● **Saved entries**:
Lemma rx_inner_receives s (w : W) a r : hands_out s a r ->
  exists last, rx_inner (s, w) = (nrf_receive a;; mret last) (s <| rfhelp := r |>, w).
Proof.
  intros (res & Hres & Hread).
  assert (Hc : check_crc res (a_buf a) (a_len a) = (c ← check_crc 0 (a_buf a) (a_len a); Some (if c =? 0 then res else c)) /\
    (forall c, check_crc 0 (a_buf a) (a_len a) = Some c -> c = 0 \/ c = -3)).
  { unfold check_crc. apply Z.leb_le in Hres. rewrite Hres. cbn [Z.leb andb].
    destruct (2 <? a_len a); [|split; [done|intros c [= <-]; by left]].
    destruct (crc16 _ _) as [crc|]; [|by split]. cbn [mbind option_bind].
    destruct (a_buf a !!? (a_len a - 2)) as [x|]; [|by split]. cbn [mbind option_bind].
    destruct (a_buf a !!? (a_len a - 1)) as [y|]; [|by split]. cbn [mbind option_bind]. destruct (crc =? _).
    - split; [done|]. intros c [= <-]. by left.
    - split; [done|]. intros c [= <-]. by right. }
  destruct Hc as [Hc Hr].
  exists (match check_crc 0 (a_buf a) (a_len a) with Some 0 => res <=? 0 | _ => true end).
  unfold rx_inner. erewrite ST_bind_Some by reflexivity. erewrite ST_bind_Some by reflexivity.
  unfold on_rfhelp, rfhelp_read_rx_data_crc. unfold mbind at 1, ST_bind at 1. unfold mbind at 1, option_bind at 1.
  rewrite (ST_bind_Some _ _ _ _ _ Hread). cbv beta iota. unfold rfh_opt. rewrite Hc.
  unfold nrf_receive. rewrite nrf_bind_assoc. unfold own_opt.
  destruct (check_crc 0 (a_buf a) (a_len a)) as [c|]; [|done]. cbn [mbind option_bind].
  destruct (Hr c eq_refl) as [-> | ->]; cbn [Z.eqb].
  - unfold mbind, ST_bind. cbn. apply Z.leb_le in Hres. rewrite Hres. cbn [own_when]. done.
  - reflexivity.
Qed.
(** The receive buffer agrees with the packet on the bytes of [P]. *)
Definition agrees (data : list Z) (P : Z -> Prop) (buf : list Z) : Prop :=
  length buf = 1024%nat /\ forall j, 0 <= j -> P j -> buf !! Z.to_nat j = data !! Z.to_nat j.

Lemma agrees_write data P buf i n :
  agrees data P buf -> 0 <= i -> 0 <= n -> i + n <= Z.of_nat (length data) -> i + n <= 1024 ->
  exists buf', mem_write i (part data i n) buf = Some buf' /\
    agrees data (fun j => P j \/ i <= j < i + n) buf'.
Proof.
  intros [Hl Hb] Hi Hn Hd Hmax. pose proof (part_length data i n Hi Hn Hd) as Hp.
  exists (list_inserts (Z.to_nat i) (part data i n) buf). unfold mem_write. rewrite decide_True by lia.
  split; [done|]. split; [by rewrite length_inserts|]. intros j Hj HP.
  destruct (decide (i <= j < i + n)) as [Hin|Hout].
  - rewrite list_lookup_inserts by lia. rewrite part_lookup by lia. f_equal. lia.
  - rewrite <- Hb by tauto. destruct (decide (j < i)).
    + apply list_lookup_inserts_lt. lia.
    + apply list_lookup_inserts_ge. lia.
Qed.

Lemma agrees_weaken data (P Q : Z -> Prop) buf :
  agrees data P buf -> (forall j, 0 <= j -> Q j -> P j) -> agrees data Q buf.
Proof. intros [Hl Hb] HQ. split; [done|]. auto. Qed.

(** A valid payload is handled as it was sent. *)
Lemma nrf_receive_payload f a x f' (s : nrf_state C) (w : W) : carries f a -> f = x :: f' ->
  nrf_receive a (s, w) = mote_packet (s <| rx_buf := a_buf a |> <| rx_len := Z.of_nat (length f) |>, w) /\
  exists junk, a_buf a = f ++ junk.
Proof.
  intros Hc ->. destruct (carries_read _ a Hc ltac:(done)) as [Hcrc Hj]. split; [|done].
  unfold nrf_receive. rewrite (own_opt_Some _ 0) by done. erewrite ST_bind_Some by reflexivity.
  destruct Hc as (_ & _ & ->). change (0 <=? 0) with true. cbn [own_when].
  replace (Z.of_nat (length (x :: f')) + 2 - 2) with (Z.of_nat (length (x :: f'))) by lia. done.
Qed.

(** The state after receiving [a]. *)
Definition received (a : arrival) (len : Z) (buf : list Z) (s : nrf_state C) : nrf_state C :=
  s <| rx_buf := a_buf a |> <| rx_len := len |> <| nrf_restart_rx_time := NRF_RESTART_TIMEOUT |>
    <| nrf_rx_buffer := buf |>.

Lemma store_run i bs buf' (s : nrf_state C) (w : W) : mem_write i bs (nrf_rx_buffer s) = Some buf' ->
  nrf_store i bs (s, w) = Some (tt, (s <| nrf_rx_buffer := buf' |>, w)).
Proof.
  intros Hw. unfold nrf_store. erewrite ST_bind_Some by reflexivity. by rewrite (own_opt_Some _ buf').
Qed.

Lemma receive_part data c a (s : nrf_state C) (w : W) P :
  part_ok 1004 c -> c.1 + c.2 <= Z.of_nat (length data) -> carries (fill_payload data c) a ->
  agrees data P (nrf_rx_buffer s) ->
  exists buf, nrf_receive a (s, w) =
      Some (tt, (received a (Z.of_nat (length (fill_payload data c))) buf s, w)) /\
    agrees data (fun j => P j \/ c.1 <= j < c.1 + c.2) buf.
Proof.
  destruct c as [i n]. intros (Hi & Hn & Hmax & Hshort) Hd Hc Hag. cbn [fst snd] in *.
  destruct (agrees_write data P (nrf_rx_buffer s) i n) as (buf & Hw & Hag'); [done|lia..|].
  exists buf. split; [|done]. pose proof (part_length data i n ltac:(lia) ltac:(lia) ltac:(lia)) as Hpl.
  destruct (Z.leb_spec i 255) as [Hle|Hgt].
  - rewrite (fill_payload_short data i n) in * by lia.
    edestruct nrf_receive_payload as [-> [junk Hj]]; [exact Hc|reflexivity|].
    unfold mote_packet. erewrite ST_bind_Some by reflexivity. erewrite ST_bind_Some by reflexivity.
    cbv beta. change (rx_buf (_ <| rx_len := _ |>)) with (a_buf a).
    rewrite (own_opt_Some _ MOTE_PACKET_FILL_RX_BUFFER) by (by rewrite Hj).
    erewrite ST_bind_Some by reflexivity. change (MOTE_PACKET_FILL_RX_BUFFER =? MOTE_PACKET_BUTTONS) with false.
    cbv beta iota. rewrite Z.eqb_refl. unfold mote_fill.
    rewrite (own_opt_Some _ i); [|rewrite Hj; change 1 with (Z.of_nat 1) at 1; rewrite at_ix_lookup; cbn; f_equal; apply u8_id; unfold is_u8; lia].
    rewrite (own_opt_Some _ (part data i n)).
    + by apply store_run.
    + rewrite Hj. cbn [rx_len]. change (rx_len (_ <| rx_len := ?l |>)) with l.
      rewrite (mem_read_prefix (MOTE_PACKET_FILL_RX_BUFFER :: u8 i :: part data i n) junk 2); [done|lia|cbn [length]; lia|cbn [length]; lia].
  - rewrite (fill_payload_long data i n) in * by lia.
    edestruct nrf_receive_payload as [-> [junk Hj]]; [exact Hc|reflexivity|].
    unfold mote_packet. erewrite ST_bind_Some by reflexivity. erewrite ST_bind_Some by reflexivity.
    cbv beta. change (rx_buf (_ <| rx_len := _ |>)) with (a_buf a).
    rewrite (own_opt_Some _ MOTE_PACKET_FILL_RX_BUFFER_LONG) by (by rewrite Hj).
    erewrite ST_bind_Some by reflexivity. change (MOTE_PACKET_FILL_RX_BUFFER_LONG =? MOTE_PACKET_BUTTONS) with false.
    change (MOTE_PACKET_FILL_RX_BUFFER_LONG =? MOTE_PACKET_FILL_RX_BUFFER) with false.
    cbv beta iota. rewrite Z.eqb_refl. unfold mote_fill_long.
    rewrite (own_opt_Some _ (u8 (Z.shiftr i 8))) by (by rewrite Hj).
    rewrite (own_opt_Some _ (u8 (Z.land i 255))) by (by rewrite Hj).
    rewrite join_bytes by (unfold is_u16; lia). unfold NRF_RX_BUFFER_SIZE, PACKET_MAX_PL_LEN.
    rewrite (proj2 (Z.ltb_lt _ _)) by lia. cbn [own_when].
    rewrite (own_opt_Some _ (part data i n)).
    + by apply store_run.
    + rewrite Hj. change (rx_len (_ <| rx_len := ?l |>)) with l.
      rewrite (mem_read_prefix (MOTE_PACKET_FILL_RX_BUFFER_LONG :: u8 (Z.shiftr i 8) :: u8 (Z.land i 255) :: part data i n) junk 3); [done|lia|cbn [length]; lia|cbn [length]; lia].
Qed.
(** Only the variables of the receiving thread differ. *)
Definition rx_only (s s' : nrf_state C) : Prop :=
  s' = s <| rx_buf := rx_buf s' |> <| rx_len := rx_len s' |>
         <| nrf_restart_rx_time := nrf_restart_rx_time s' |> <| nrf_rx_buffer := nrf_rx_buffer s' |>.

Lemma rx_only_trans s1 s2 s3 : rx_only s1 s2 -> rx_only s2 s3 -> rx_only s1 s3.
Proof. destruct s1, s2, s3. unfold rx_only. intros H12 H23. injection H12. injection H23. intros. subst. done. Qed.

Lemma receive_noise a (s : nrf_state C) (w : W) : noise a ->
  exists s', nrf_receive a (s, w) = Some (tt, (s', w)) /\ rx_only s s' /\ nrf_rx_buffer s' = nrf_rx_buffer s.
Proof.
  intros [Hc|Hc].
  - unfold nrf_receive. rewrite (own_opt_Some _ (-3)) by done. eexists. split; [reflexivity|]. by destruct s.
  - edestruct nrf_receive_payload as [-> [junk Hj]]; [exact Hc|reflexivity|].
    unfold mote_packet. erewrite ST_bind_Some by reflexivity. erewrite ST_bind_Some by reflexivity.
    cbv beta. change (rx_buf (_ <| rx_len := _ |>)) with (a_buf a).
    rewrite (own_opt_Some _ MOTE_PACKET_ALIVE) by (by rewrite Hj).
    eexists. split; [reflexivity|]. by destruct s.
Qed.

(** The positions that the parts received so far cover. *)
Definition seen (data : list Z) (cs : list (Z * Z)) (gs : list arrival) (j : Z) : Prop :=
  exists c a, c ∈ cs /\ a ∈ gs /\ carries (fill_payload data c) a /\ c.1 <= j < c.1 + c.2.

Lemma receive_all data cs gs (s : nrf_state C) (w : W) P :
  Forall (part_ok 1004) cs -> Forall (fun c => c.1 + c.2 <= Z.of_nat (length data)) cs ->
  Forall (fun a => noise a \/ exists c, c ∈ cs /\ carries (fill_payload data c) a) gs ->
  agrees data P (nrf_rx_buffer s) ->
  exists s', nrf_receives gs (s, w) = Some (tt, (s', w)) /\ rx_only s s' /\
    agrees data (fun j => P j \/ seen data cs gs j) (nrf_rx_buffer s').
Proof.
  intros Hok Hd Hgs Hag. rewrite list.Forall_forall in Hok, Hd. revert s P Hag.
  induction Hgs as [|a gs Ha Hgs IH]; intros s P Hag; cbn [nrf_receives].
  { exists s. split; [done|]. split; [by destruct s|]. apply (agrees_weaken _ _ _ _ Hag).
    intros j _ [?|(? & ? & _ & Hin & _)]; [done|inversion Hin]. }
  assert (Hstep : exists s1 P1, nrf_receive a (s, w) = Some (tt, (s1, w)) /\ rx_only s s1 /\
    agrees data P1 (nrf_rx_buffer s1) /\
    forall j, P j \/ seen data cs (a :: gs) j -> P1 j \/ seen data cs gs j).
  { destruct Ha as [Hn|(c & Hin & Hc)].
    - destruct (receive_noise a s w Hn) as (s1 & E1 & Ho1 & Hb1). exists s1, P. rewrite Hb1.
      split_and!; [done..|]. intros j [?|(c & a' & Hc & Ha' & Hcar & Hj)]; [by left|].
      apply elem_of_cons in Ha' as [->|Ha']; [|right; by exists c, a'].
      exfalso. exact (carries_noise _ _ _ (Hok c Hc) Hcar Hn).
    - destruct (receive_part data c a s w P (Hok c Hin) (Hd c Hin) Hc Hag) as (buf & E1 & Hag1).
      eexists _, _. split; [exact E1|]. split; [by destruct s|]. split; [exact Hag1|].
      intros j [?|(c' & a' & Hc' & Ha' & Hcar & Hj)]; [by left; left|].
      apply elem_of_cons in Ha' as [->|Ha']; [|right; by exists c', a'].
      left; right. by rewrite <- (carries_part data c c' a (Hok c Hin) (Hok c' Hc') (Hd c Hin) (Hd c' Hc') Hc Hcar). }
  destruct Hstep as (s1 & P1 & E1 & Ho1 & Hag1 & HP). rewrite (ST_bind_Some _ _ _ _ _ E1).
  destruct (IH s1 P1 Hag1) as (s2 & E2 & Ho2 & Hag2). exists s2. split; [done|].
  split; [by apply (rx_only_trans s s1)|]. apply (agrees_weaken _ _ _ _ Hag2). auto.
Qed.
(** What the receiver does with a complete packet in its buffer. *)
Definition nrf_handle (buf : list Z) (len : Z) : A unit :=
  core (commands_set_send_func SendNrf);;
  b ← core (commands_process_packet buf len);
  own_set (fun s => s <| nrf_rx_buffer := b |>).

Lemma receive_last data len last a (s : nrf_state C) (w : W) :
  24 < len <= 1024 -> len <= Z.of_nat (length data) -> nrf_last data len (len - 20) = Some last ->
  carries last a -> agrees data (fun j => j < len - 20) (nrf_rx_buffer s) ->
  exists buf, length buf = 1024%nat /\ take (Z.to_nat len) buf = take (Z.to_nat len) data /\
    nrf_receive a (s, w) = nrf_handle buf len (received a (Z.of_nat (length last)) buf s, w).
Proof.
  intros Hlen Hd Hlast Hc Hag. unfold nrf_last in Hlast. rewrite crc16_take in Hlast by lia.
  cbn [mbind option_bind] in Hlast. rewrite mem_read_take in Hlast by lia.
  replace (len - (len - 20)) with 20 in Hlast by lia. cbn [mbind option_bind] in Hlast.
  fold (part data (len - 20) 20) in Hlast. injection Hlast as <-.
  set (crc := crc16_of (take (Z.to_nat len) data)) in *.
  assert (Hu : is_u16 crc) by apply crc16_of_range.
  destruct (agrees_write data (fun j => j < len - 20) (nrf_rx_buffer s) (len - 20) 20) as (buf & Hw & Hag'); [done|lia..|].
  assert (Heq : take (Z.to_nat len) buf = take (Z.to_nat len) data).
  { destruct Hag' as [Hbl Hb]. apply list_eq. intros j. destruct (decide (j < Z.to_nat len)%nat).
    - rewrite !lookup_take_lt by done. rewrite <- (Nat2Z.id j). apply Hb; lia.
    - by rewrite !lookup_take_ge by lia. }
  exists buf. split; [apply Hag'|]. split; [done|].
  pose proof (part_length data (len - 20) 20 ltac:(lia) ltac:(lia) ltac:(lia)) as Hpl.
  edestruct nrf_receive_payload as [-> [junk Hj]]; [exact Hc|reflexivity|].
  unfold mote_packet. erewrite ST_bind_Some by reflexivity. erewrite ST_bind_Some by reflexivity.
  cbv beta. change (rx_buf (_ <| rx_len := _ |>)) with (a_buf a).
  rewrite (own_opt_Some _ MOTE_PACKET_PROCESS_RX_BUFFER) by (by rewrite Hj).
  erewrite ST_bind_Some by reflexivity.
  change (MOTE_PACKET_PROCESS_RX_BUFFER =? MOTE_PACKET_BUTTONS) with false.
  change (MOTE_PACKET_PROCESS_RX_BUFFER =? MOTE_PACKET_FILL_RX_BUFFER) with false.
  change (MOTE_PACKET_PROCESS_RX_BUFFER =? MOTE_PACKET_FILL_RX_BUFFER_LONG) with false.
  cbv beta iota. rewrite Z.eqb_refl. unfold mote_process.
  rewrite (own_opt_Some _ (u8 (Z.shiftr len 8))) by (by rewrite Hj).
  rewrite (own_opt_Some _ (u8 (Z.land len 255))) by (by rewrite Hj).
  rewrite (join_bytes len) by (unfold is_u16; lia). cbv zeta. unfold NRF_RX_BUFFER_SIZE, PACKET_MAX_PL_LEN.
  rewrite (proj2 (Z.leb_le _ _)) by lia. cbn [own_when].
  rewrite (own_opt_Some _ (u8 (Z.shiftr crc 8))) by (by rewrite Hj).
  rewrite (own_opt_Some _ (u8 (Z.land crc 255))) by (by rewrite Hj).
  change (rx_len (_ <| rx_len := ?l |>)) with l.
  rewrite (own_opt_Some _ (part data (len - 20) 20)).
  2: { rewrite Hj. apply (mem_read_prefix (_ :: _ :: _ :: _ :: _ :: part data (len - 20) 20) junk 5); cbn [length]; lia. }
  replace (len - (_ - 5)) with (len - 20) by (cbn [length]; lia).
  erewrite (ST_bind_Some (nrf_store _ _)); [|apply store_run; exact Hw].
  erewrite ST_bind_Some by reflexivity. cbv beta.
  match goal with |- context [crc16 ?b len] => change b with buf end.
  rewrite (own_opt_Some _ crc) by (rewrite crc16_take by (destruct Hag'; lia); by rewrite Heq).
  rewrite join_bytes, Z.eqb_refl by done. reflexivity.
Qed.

● **PROBLEM TO WORK ON**: Please reproduce the lines from the line with "Lemma agrees_weaken data" to the line with "(** A valid", both ends included, exactly as they appear above.

● **ANSWER BELOW**:
Lemma agrees_weaken data (P Q : Z -> Prop) buf :
  agrees data P buf -> (forall j, 0 <= j -> Q j -> P j) -> agrees data Q buf.
Proof. intros [Hl Hb] HQ. split; [done|]. auto. Qed.

(** A valid payload is handled as it was sent. *)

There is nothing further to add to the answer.